Faisons un exercice d'imagination financière. Aux États-Unis, il existe plus de 4 000 banques assurées par la FDIC. Cela ressemble à un système diversifié et solide. Mais si nous analysons où résident physiquement leurs données, la diversité s'évapore. La grande majorité de ces banques "vivent" dans les centres de données de ces trois géants, concentrés dans des régions spécifiques comme le Nord de la Virginie (us-east-1). Si nous réduisons le dénominateur aux quelques centaines de zones de disponibilité que ces fournisseurs ont sur le sol américain, la vulnérabilité du système financier nord-américain - et par extension, le système financier mondial - est extrêmement élevée. Une panne en Virginie est un infarctus à Wall Street.
Le Mexique n'est pas dans une meilleure position. Notre système bancaire, de santé et industriel souffre d'une "double pénalisation". Typiquement, les entreprises mexicaines optent pour héberger leurs services aux États-Unis en raison de la latence et du coût. Et même si nous célébrons l'arrivée des "régions cloud" à Querétaro - avec des investissements de plusieurs millions de dollars d'Amazon, Microsoft et Google qui promettent la souveraineté des données -, la réalité technique est plus obstinée.
Même si les données "vivent" dans le Bajío, les services de contrôle (comme la gestion des identités ou la facturation) sont souvent encore ancrés aux États-Unis. De plus, notre banque peut être blindée réglementairement par la CNBV, mais elle est toujours exposée à des facteurs exogènes : depuis la chute d'un fournisseur de niveau 1 à la frontière de Laredo (comme cela s'est probablement produit le 25 novembre) jusqu'à une mise à jour de logiciel défectueuse.

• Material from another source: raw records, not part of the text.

(** [stop_vm] changes no file its cleanup does not name. *)
Lemma stop_vm_keeps_file (env : Env) (cfg : Config) (r : nat) (w : World)
    (i : VMInstance) (p : string) (res : result unit) (w' : World) :
  heap w !! r = Some i →
  p ∉ cleanup_targets i →
  VMManager.stop_vm env cfg r w = (res, w') →
  files w' !! p = files w !! p.
Proof.
  intros Hi Hp H. unfold VMManager.stop_vm in H.
  destruct (terminate_process_ok env cfg r w i Hi) as (w1 & Ht).
  pose proof (preserves_terminate_process same_heap _ _ _ _ _ _ Ht) as Hh1.
  pose proof (keeps_file_terminate_process _ _ _ p _ _ _ Ht) as Hk1.
  rewrite (bind_ok _ _ _ _ _ Ht) in H.
  assert (Hi1 : heap w1 !! r = Some i) by (by rewrite Hh1).
  destruct (cleanup_vm_files_ok env r w1 i Hi1) as (w2 & Hc).
  pose proof (preserves_cleanup_vm_files same_heap _ _ _ _ _ Hc) as Hh2.
  rewrite (bind_ok _ _ _ _ _ Hc) in H.
  assert (Hi2 : heap w2 !! r = Some i) by (by rewrite Hh2).
  rewrite (bind_ok _ _ _ _ _ (deref_run _ _ _ Hi2)) in H.
  rewrite bind_run in H. unfold gets in H. cbv beta iota in H.
  assert (Hk2 : keeps_file p w1 w2).
  { unfold VMManager._cleanup_vm_files in Hc.
    rewrite (bind_ok _ _ _ _ _ (deref_run _ _ _ Hi1)) in Hc.
    revert Hc. generalize w1 (Ok tt : result unit) w2. clear -Hp.
    unfold cleanup_targets in Hp.
    change (preserves (keeps_file p)
              (VMManager.remove_if_exists env (socket_path i) ;;
               VMManager.remove_if_exists env (shared_disk_path i) ;;
               VMManager.remove_if_exists env (Some (VMManager.config_file (vm_id i))))).
    frame; apply keeps_file_remove_if_exists; intros Heq; apply Hp.
    - rewrite Heq. simpl. apply list_elem_of_here.
    - rewrite Heq. apply elem_of_app. right. simpl. apply list_elem_of_here.
    - injection Heq as ->. do 2 (apply elem_of_app; right). apply list_elem_of_here. }
  unfold keeps_file in *.
  destruct (bool_decide _); injection H as _ <-; cbn [files with_active_vms];
    congruence.
Qed.
(** * 2.5D DC resistivity forward-simulation notebook

    A shallow embedding of the code cells of
    [exercises/01-forward-dc-resisitivity-2d-exercise.ipynb]: the sizing of
    the base mesh, the refinement and finalisation of the tree mesh, the
    active-cell injection maps and the apparent-resistivity cell.

    Numbers.  The notebook computes in binary64.  A finite binary64 value
    is a rational, so arrays of coordinates are lists over [Q].  What
    binary64 rounds (the quotient, the sum, [np.log], [np.mean]) is not
    recomputed here: those operations are the fields of an [arithmetic],
    over which the cells are parameterised, and a theorem says what it
    needs of them.  What is exact in binary64 ([np.round], [int],
    comparisons, [np.max]) is computed.  An array is a list, an (N, 2)
    array a list of pairs. *)

From Stdlib Require Import ZArith QArith Qround Qpower Qabs Qminmax.
From Stdlib Require Import Reals Qreals Lia Lqa Lra Psatz List.
From stdpp Require Import base list gmap strings.
Import ListNotations.

(** * binary64 values and the rounded operations *)
Module Float64.

Local Open Scope Q_scope.

(** A binary64 value: a rational, an infinity or nan.  The sign of a
    zero is not kept. *)
Inductive float64 : Type :=
| Fnum (q : Q)
| Finf (positive : bool)
| Fnan.

Coercion Fnum : Q >-> float64.

(** The operations whose results depend on rounding, on finite
    arguments:
    - [fdiv a b], the quotient [a / b] for [b] not zero;
    - [fadd a b], the sum;
    - [flog a], [np.log] of [a] for [a > 0];
    - [fmean a], [np.mean] of a non-empty array;
    - [origin_C (dh, n)] and [origin_N (dh, n)], where discretize puts
      the origin of an axis of [n] cells of width [dh] for the letters
      "C" (centred on zero) and "N" (ending at zero).
    Each may overflow to an infinity. *)
Record arithmetic : Type := mkArithmetic {
  fdiv : Q -> Q -> float64;
  fadd : Q -> Q -> float64;
  flog : Q -> float64;
  fmean : list Q -> float64;
  origin_C : Q * Q -> float64;
  origin_N : Q * Q -> float64
}.

Section Numpy.

Variable A : arithmetic.

(** [np.log]: [-inf] at zero, [nan] below zero. *)
Definition np_log (x : float64) : float64 :=
  match x with
  | Fnum q =>
      if Qlt_le_dec 0 q then flog A q
      else if Qeq_bool q 0 then Finf false else Fnan
  | Finf true => Finf true
  | Finf false => Fnan
  | Fnan => Fnan
  end.

(** [x / y] on numpy floats: never raises. *)
Definition np_divide (x y : float64) : float64 :=
  match x, y with
  | Fnan, _ | _, Fnan => Fnan
  | Fnum a, Fnum b =>
      if Qeq_bool b 0
      then (if Qeq_bool a 0 then Fnan else Finf (Qle_bool 0 a))
      else fdiv A a b
  | Fnum _, Finf _ => Fnum 0
  | Finf s, Fnum b => Finf (if Qle_bool 0 b then s else negb s)
  | Finf _, Finf _ => Fnan
  end.

(** [x + y] on numpy floats. *)
Definition np_add (x y : float64) : float64 :=
  match x, y with
  | Fnan, _ | _, Fnan => Fnan
  | Fnum a, Fnum b => fadd A a b
  | Fnum _, Finf s | Finf s, Fnum _ => Finf s
  | Finf s, Finf s' => if Bool.eqb s s' then Finf s else Fnan
  end.

(** [np.mean] of a one-dimensional array: [nan] (and a warning) on the
    empty array. *)
Definition np_mean (a : list Q) : float64 :=
  match a with
  | [] => Fnan
  | _ => fmean A a
  end.

End Numpy.

(** ** What is exact *)

(** The integer nearest to [q], the even one of the two when [q] lies
    half way. *)
Definition round_half_even (q : Q) : Z :=
  let f := Qfloor q in
  match Qcompare (q - inject_Z f) (1 # 2) with
  | Lt => f
  | Gt => (f + 1)%Z
  | Eq => if Z.even f then f else (f + 1)%Z
  end.

(** [np.round] *)
Definition np_round (x : float64) : float64 :=
  match x with
  | Fnum q => Fnum (inject_Z (round_half_even q))
  | _ => x
  end.

(** [int]: truncation; raises on an infinity and on nan. *)
Definition py_int (x : float64) : option Z :=
  match x with
  | Fnum q => Some (Qnum q ÷ Zpos (Qden q))%Z
  | _ => None
  end.

(** [2 ** k] for a Python integer [k]: an integer for [k >= 0], else the
    float [2.0 ** k], which is exact down to [2 ** -1074] and zero
    below. *)
Definition pow2 (k : Z) : Q :=
  if (-1074 <=? k)%Z then 2 ^ k else 0.

(** ** An arithmetic for small runs

    The quotient, the sum and the mean without rounding (as reduced
    fractions), the origins as discretize defines them, and [np.log] by a
    table of numpy's values (to sixteen digits) at the arguments the runs
    below use. *)
Definition sample_log (a : Q) : float64 :=
  if Qeq_bool a 2 then Fnum 0.6931471805599453
  else if Qeq_bool a 5 then Fnum 1.6094379124341003
  else if Qeq_bool a 128 then Fnum 4.852030263919617
  else if Qeq_bool a 256 then Fnum 5.545177444479562
  else Fnan.
(** * A task-tracking backend: authentication, users and tasks

    Shallow embedding of the FastAPI handlers of [auth.py], [users.py] and
    [tasks.py] over the tables declared in [models.py] and the request
    schemas of [schemas.py].

    Conventions of the embedding:
    - a nullable column is an [option]; SQL [NULL] is [None];
    - a [datetime] is a number of seconds (JWT serialises its time claims
      that way);
    - a table is the list of its rows in insertion (rowid) order;
    - a handler runs inside a SQLAlchemy session: attribute assignments and
      [db.add] touch the session's pending view, [db.commit] publishes that
      view to the store after the unique constraints of [models.py] have been
      checked, and an exception leaves the store as it was;
    - foreign keys are declared but not enforced (the engine of [admin.py] is
      SQLite, which does not enforce them unless asked to);
    - the library functions the handlers call (SHA-256, the HS256 signature,
      Python's [int] and [str]) and the environment's [KEY] are the fields of
      the class [Externals]. *)

From Stdlib Require Import ZArith List String Bool Lia.
From Stdlib Require Import DecimalString DecimalZ.
Import ListNotations.
Local Open Scope Z_scope.
Local Open Scope string_scope.

Set Implicit Arguments.

(* ------------------------------------------------------------------ *)
(** ** Python equality *)

Class EqDec (A : Type) := eq_dec : forall x y : A, {x = y} + {x <> y}.

Definition eqb {A : Type} `{EqDec A} (x y : A) : bool :=
  if eq_dec x y then true else false.

Infix "==" := eqb (at level 70, no associativity).
Notation "x != y" := (negb (eqb x y)) (at level 70, no associativity).

#[export] Instance EqDec_Z : EqDec Z := Z.eq_dec.
#[export] Instance EqDec_string : EqDec string := string_dec.

#[export] Instance EqDec_option (A : Type) `{EqDec A} : EqDec (option A).
Proof.
  intros [x|] [y|].
  - destruct (eq_dec x y) as [e|n].
    + left; now f_equal.
    + right; intros E; apply n; now injection E.
  - right; discriminate.
  - right; discriminate.
  - now left.
Defined.

(* ------------------------------------------------------------------ *)
(** ** models.py *)

Definition datetime := Z.

Inductive UserRole : Type := USER | ADMIN | SUPERADMIN.

#[export] Instance EqDec_UserRole : EqDec UserRole.
Proof. intros x y; unfold EqDec; decide equality. Defined.
(** X13: what a call that returns true has done. Whenever
    [process_event] returns true, the epoch derivation returned an event
    that carries a user id, that user is in the store afterwards (also
    when the call ran a sweep), and [get_features] then reports as
    [transaction_velocity_1h] the number of events the one-hour read saw
    right after the append. *)
Theorem process_event_true_reports_velocity clock self event now' :
  (process_event datetime fromisoformat dt_timestamp utc_offset sqrt
                 clock self event).1 = true ->
  exists event' uid,
    ensure_timestamp_unix datetime fromisoformat dt_timestamp
                          (clock 0%nat) event = Ok event'
    /\ user_id event' = Some uid
    /\ is_Some (_store (process_event datetime fromisoformat dt_timestamp
                          utc_offset sqrt clock self event).2 !! uid)
    /\ (get_features now'
          (process_event datetime fromisoformat dt_timestamp utc_offset sqrt
                         clock self event).2 uid).1
         !! "transaction_velocity_1h"
       = Some (PInt (Z.of_nat
                       (length
                          (get_recent_events (clock 2%nat)
                             (update_user_events (clock 1%nat) self uid
                                                 event')
                             uid (Some 60))))).
Proof.
  unfold process_event, event_user_id.
  destruct (ensure_timestamp_unix _ _ _ _ event) as [event'|] eqn:He;
    [|discriminate].
  destruct (user_id event') as [uid|] eqn:Hu; [|discriminate].
  set (appended := update_user_events (clock 1%nat) self uid event').
  destruct (_calculate_features utc_offset sqrt clock appended uid)
    as [features|] eqn:Hf; [|discriminate].
  intros _. exists event', uid. split; [reflexivity|]. split; [exact Hu|].
  pose proof (calculate_features_velocity utc_offset sqrt clock appended uid
                features Hf) as Hv.
  set (updated := update_user_features (clock 5%nat) appended uid features).
  assert (Hup : exists state,
             _store updated !! uid = Some state
             /\ recent_events state <> []
             /\ feature_vector state !! "transaction_velocity_1h"
                = features !! "transaction_velocity_1h").
  { eexists. split; [apply update_user_features_lookup|]. simpl.
    split.
    - unfold state_or_new, appended. rewrite update_user_events_lookup.
      simpl. apply deque_append_nonempty.
    - rewrite Hv. apply lookup_union_Some_l. exact Hv. }
  destruct Hup as (state & Hstate & Hne & Hvec).
  assert (Hfinal :
            exists state',
              _store (if should_cleanup (clock 6%nat) updated
                      then (clear_old_entries (clock 7%nat) updated).2
                      else updated) !! uid = Some state'
              /\ feature_vector state' = feature_vector state).
  { destruct (should_cleanup _ _); [|eauto].
    by apply sweep_keeps_nonempty. }
  destruct Hfinal as (state' & Hstate' & Hvec').
  assert (Hread :
            forall final,
              _store final !! uid = Some state' ->
              (get_features now' final uid).1 !! "transaction_velocity_1h"
              = Some (PInt (Z.of_nat
                              (length (get_recent_events (clock 2%nat)
                                         appended uid (Some 60)))))).
  { intros final Hl. rewrite get_features_fst, fill_defaults_union.
    apply lookup_union_Some_l. unfold state_or_new. rewrite Hl. simpl.
    by rewrite Hvec', Hvec. }
  destruct (should_cleanup (clock 6%nat) updated); simpl;
    (split; [eauto|by apply Hread]).
Qed.
(* ===== verification/Prelude.v ===== *)
(** * A verification of the Purdue Analysis Facility's services

    The repository configures an analysis facility on Kubernetes and holds the Python
    services written for it. This library models the services that keep state and make
    decisions on behalf of users, translated function by function from the source, and
    proves what makes each correct. Every definition keeps the name of the function,
    method or constant that it translates, where Rocq allows it; each file's own header
    says which source it is of.

    ** How effects are modelled

    Code without effects is a function, with [option] or [res] for what may raise. Code
    with effects is a computation [M Ev St E A] of this file: it takes the state and the
    history of requests made so far, and gives a result or an exception, a state and a
    longer history. What the code asks of the world (Kubernetes, Prometheus, the Hub,
    Mattermost, the model, clocks, random numbers) is a request of an inductive type,
    answered by a [service], an arbitrary function of the history: so a theorem about a
    run is about every answer the world may give, at any time, errors included. Two ways
    to reason about runs: [wp], a predicate on one run's result, state and history; and
    [mon] and [monp], which say that a monitor, a partial step function on events, accepts
    every run. [keeps] is for what every run leaves in relation. Concurrency is a step
    relation over what runs without an await or within one lock, with theorems by
    induction over reachable states: [LlmGate.reachable], [LlmServer], [MmLinkSafe.lpath],
    [MmPoll.polls]. A loop that waits takes fuel; the termination theorems compute a number
    of passes that is enough and show that the result is not for want of fuel.
    Times are rationals, integers are Z: Python's do not overflow. A [dict] whose order
    matters is an association list ([dget], [dset], [ddel]), as are JSON objects; the
    Mattermost agent's dicts and sets whose order does not are [gmap] and [gset].

    ** Shared files

    - [PyValue]: Python's conversions of JSON values, [repr], [sorted] by a key, floats that
      may be infinite or none, [urllib.parse.quote], [datetime.fromisoformat]. [PyFloat]:
      the nearest binary64, and [repr] of a float. [PyFormat]: arithmetic on floats, each
      result rounded to binary64, and the texts of format specifications.
    - This file: record update, Python's numbers, dicts and strings, [res], the effects
      above with their tactics ([wp_step], [mon_step], [monp_step], [keep]).
    - [PyJson]: JSON values and the texts that [json.loads] accepts. [PyText]: numbers and
      texts, [posixpath.normpath], [sorted]. [PyTime]: dates and ISO instants, with the
      round trip. [Sha256]: [hashlib.sha256] and HMAC, its constants computed.

    ** The LLM proxy, apps/agentic-analysis/llm_proxy.py

    Agents' requests go to upstream models under fair use. [LlmConfig] is [load] and what
    models.toml may say; [LlmGate] is [Gate], the admission to one model, under its lock
    and over concurrent requests; [LlmReply] is [Reply], streams put together, checked and
    rebuilt; [LlmProxy] is [Proxy], from the choice of a backend to [forward]'s loop of
    retries; [LlmServer] is the HTTP handler and the drain of requests in flight.
    Theorems: what [load] accepts has what it checks; in every reachable state a gate's counts are
    those of the requests inside, within its bounds; an admission needs room and the head
    of the queue, an idle gate admits, and an aged request is not overtaken; every
    admission is given back exactly once, but after a reply whose usage cannot be counted; every payload is within the fair-use size; a
    reply given out is whole; [forward] ends; a request forwarded has passed every check; a
    drain counts right in every interleaving.

    ** The Ray gateway, apps/ray-train

    One service gives users Ray clusters and jobs, at Purdue and on NRP. [NrpGpus] is
    nrp_gpus.py; [NrpJobs] is nrp_jobs.py; the rest is gateway.py: [RayNames] (names,
    workload accounts, tokens), [RayShape] (what a call asks for), [RayBuild] (the objects
    made and what is read back), [RayAdmit] (admission to the GPUs), [RayState] (the
    gateway's state and requests), [RayUser] (callers), [RayCluster] (users' clusters),
    [RayJobs] with [RayReap] and [RaySubmit] (jobs at Purdue), [RayNrp] and [RayNrpRun]
    (jobs on NRP), [RayHttp] (the HTTP side and metrics); [GpuQueries] is the Hub's file of
    the queries they share.
    Theorems: whose token opens which account, and that no Hub user can take an account's
    cluster; paths stay below mounted roots and shapes within limits; what is built is read
    back as it was admitted and owned; admissions do not overcommit; [start_cluster]
    ends, and reports a cluster ready only once its head answers with its token and not
    without (what [running] relays to is not asked again); a caller
    reaches their own cluster, and the heads of their own jobs, only; the reaper removes and
    suspends only what its rules say; a refused start leaves no RayJob that Kubernetes did
    not refuse to delete; a job on NRP goes through its stages, and
    its outputs outlast it until they are known to be copied; the log kept is the end of
    the whole log; a prefix is deleted wholly or what is left is named.

    ** The Mattermost agent, apps/mattermost-agent/agent.py

    [MmText] is its text handling over code points, with Python's Unicode tables past
    ASCII as a parameter; [MmLink] is [OAuth], [Hub] and [Linking]; [MmLinkSafe] the
    interleavings of linking; [MmAgent] is [Mattermost], the state of [Agent] and [poll];
    [MmPoll] runs of many polls; [MmAnswer] is [answer], [handle] and the web server;
    [MmSafe] their monitors.
    Theorems: an account is linked only to the person who asked, logged in and sent the
    code, and the operations' runs are the steps of that argument; no post gets two tasks, as
    long as no conversation goes missing from what is listed;
    one person is answered at most five times in ten minutes; an answer uses the asker's
    token alone, once the Hub vouched for it, and no tool beyond its session's; others'
    words change nothing of what is done on an account; one reply, where it was asked,
    that pings nobody.

    ** The model manager, docker/supersonic-model-manager

    Users upload model directories or archives for Triton. [SmTree] is the file system as
    a tree, [SmValidate] validation.py, [SmRepo] repository.py with main.py's [upload]; a
    file operation may fail wherever the source changes something. [SmSafe] and [SmBounds]
    hold the theorems: a path that is let through stays inside; whatever fails, an upload
    replaces one model whole or leaves it, but where a copy that stands in for a rename
    breaks off, and no other model changes; it writes at most twice the limit, in the
    staging area, and copies from there at most once; the check of a directory has no error
    exactly if it meets the rules of the layout. [SmConfig] is config.py, [SmAuth] auth.py with base64
    and UTF-8, [SmKube] kube.py, [SmTriton] triton.py with main.py's routes that load and
    unload, [SmState] metrics.py and main.py's page. Theorems: what the settings may be;
    only who carries the name and the password gets through; a quantity is the bytes that
    it stands for; every server is asked once to load a model, and the answer is that of
    all; the page has a row for each model and is given whatever of the cluster fails.
    The formats of archives are those of zipfile and
    tarfile, which give the members; a move is a rename,
    or a copy where that is refused; names are ASCII.

    ** JupyterHub's hooks, apps/jupyterhub/jupyterhub/extraFiles

    [HubGpus] is gpu-availability.py, the hook that lets GPU spawns in, its reservations
    and the counts on the form; [HubCull] is cull-gpu-sessions.py; [HubUsers] has a module
    each for the names of users and for the options of a spawn (custom-spawner.py), for the
    account of a session (set-user-info.py) and for session-activity.py. Theorems: however
    hooks interleave, what was let in lately and not given up fits in what a hook's own
    queries show free; a pass of the culler stops exactly the sessions that are due; a name
    is one identity's but for its case;
    a spawn asks only for what exists; a session runs as its user's account.

    ** The node monitor, docker/af-node-monitor

    [NodeJob] is job_runner.py, one check of a mount; [NodeAgent] is probe_agent.py, which
    runs the checks as children and serves what they find, and xcache_probe.py. Theorems:
    a check that ends writes one result that is right about what was read and in time; a
    cycle serves and stores the verdict of a check that ended, or that its time was up,
    and is ready just then. The exporter is node_healthcheck.py:

    [NodeProbe] reads nodes, probe pods and Flux objects; [NodeMonitor] is the caches, the
    gauges, a pass and the loop. [NodeSafe]: each series is of a node of the last list, in
    its pool, through every pass and failure; a pass that does not break off shows the verdict of
    a table for the last results, its own first.

    ** The pixi daemon, apps/af-utils/pixi-global-sync/sync-global-env.py

    [PixiSync] is the lock, [reconcile], [deep_verify] and [main]; [PixiSafe]:
    what is reported in sync was installed and checked; the environment is
    touched only where it may be; a lock is taken over from the dead only, and soon.

    ** The agentic interface, docker/agentic-interface

    [AgErrors] is errors.py, what a caller is told of a failure; [AgScope] is
    promql_scope.py: what a caller owns, and the matchers that a query of Prometheus is
    given, as patterns with a matcher of regular expressions. [AgAuth] is auth.py and the
    middleware of server.py, with requests that wait for the Hub at the same time. The
    tools: [AgTools] is what they share (config.py, shared.py, questions to the user, free
    GPUs); [AgDask], [AgProfiles], [AgSession], [AgRay], [AgLogs], [AgPromql], [AgMetrics] and
    [AgHealth] are the files of those names in tools/, [AgUsage] is storage.py there and the Dask workers' counts and usage.
    [AgServe] is the middleware's answers and metrics.py, what a tool's call comes to and how
    it is counted; [AgAudit] is scope_audit.py.
    [RayCalls] puts [AgRay]'s calls to the gateway's reading of them in [RayShape].
    Theorems: the matchers select just the series that show no other person's object, and
    what a caller owns is theirs; the tools are called only for whom the Hub vouched; a
    Dask cluster is made once, and told of whatever fails after; a restart stops and starts
    the caller's own server once, with the options it had or was given, and says so and what
    failed; waits end; a Ray job is sent once, with
    a package that holds its files there before it, and its settings read at the gateway as they
    were meant; Loki gives no lines of other users' pods; Prometheus is asked only queries that were scoped,
    or the public dashboard's; the health report says what fires; a request is counted once,
    and its user is forgotten; an audit counts every check of every label. A loop that waits gets fuel
    from the theorems: 41 looks at a scheduler, 61 at a session, 10 at one that stops, which
    is one more than the time of the wait over the time between two looks.

    ** The agentic analysis' runner, workflows/agentic-analysis/agentic_analysis.py

    [AnConfig] is how OpenCode is configured for a turn, [AnTurn] the watch over a turn and
    what its events come to, [AnRun] a workspace's setup, the agent's turns and an attempt
    of a run ([advance]); [AnCalls] puts the runner to the roles that the LLM proxy serves.
    Theorems: on a session, a person's reply is given in the first turn of each attempt until
    it is noted, which it is as soon as OpenCode names its session, and not after ([AnSafe]);
    given the proxy's roles, [_config] makes OpenCode's models of them as they were meant or
    ends the run ([_setup] looks the agents' roles up before, and raises where one is missing);
    each whole record of the plugin is read once, however its file grows. [AnHelp] is what an analysis' scripts call,
    af_dask.py, af_ray.py and af_profiling.py: the scripts of one environment share one Dask
    cluster, however they interleave; a cluster is made with the request for it, so that one
    whose script dies while the gateway still makes it is left out.

    ** The exporter beside a session, docker/af-pod-monitor

    [PodMonitor] is pod-metrics-exporter.py: its readings, a probe, a pass and its loop. A
    pass serves what it read in it or says that it did not, asks nothing of a session that
    does not answer, and waits for each child for a bounded time.

    ** Scripts of the repository, .github/workflows and docker/purdue-af/scripts

    [RepoScripts] is managed-block.py, bump-af-version.py, bump-agentic-version.py and
    component-status.py, with the patterns of Python's re that they use as a type with a
    matcher that goes back as re does. A block is replaced alone, and a second run changes nothing; a release
    changes each of its places once or writes nothing, to a newer version; the stamp that it
    accepts is what the server of the agentic interface says of its skill; each input of a
    channel is of one component.

    ** What the theorems rely on

    Named hypotheses: a service's documented promises (for instance that a Mattermost ID
    stands for one post, [MmPoll.mattermost_ok]), configurations that [load] accepts, and
    distinct names where Kubernetes makes them so. Each theorem with hypotheses has a
    witness, a concrete run. Parameters: [dumps] and [loads] of arbitrary
    JSON, Unicode past ASCII, templates read from files.

    ** What modelling showed

    Lemmas that show a run the code means not to have: [RayNrp.record_lost_at_end],
    [RayJobs.log_cut_unmarked], [RayHttp.capacity_unchecked], [LlmProxy.uncounted_usage_leaks], [SmBounds.part_in_place],
    [SmValidate.nested_name_refused], [HubUsers.Login.case_shares_name],
    [AnCalls.unnoted_reply_given_again], [AnCalls.whole_context_compacts_early],
    [LlmServer.list_body_unanswered], [MmPoll.outage_answers_again],
    [SmBounds.late_move_nests], [SmSafe.newline_name_accepted],
    [NodeSafe.odd_reading_stops_pass], [PixiSafe.retry_pause_frozen],
    [PixiSafe.forced_failure_in_sync], [AgDask.asked_count_unchecked],
    [AgDask.odd_cluster_names], [AgProfiles.empty_config_no_reason],
    [AgRay.nul_leads_out], [AgRay.zero_lines_all], [AgRay.odd_job_id],
    [AgLogs.omitted_counts_first], [AgLogs.streams_apart],
    [AgPromql.named_step_refused], [AgHealth.silent_row_passes],
    [AnCalls.missing_role_retried], [AnCalls.reply_noted_unsaid], [AnCalls.images_over_cap],
    [PodMonitor.undecodable_stops], [RepoScripts.unclosed_marker_lost].

    ** Not modelled

    - Bytes passed through: the gateway's relays and its gRPC and WebSocket channels, the
      proxy's sockets, httpx, uvicorn, the MCP library, asyncio's scheduling beyond the
      interleavings above, the encryption of the link file.
    - What starts a run of the agentic analysis by the Flyte library, the killing of its
      processes; and the scripts that draw plots.
    - Configuration: Helm values, Kubernetes manifests, images, environments. *)

From Stdlib Require Export ZArith QArith Qpower Qround Qminmax Lia Lqa Bool.
From stdpp Require Export base gmap strings list.
From Stdlib Require Export String Ascii.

Car nous ne parlons pas seulement de "métaux" et de centres de données. Le monde du logiciel est tout aussi fragile. L'incident de CrowdStrike en juillet 2024 nous a enseigné que nous n'avons pas besoin d'un missile ni d'une coupure de fibre pour arrêter le monde ; il suffit d'une erreur de programmation dans un système de sécurité homogénéisé pour fermer des aéroports entiers et paralyser des salles d'opération. La recherche du "standard de l'industrie" a créé un monoculture numérique où un seul virus (ou une mauvaise mise à jour) tue toute la récolte.
Je ne cherche pas à diaboliser ces corporations ; elles remplissent leur mission de créer de la valeur et le font de manière excellente. Mais nous, qui nous consacrons à cette industrie, devons changer de "chip". Nous devons cesser de donner la priorité à la convenance économique immédiate. La résilience coûte, mais la chute coûte plus. Nous devons décentraliser nos décisions : depuis le choix des fournisseurs d'Internet jusqu'à l'architecture de notre logiciel.
Enfin, il y a une tâche pendante pour l'État. La souveraineté numérique ne se décrète pas, elle se construit. Les gouvernements ont la responsabilité de promouvoir des politiques publiques qui atténuent cette concentration. Dans le cas du Mexique, il est urgent d'inciter à la création et au renforcement de nos propres IXP (points d'échange d'Internet). Nous avons besoin d'une connectivité directe vers l'Asie, l'Amérique du Sud et l'Europe, des routes qui n'aient pas à passer obligatoirement par le "goulet d'étranglement" du Texas.
Internet promettait la liberté et la redondance. Aujourd'hui, il nous offre l'efficacité et la fragilité. Cela dépend de nous, dirigeants et législateurs, de décider si nous continuons à mettre tous les œufs dans le même panier numérique, en espérant que cette fois, celui de la logistique ne trébuche pas.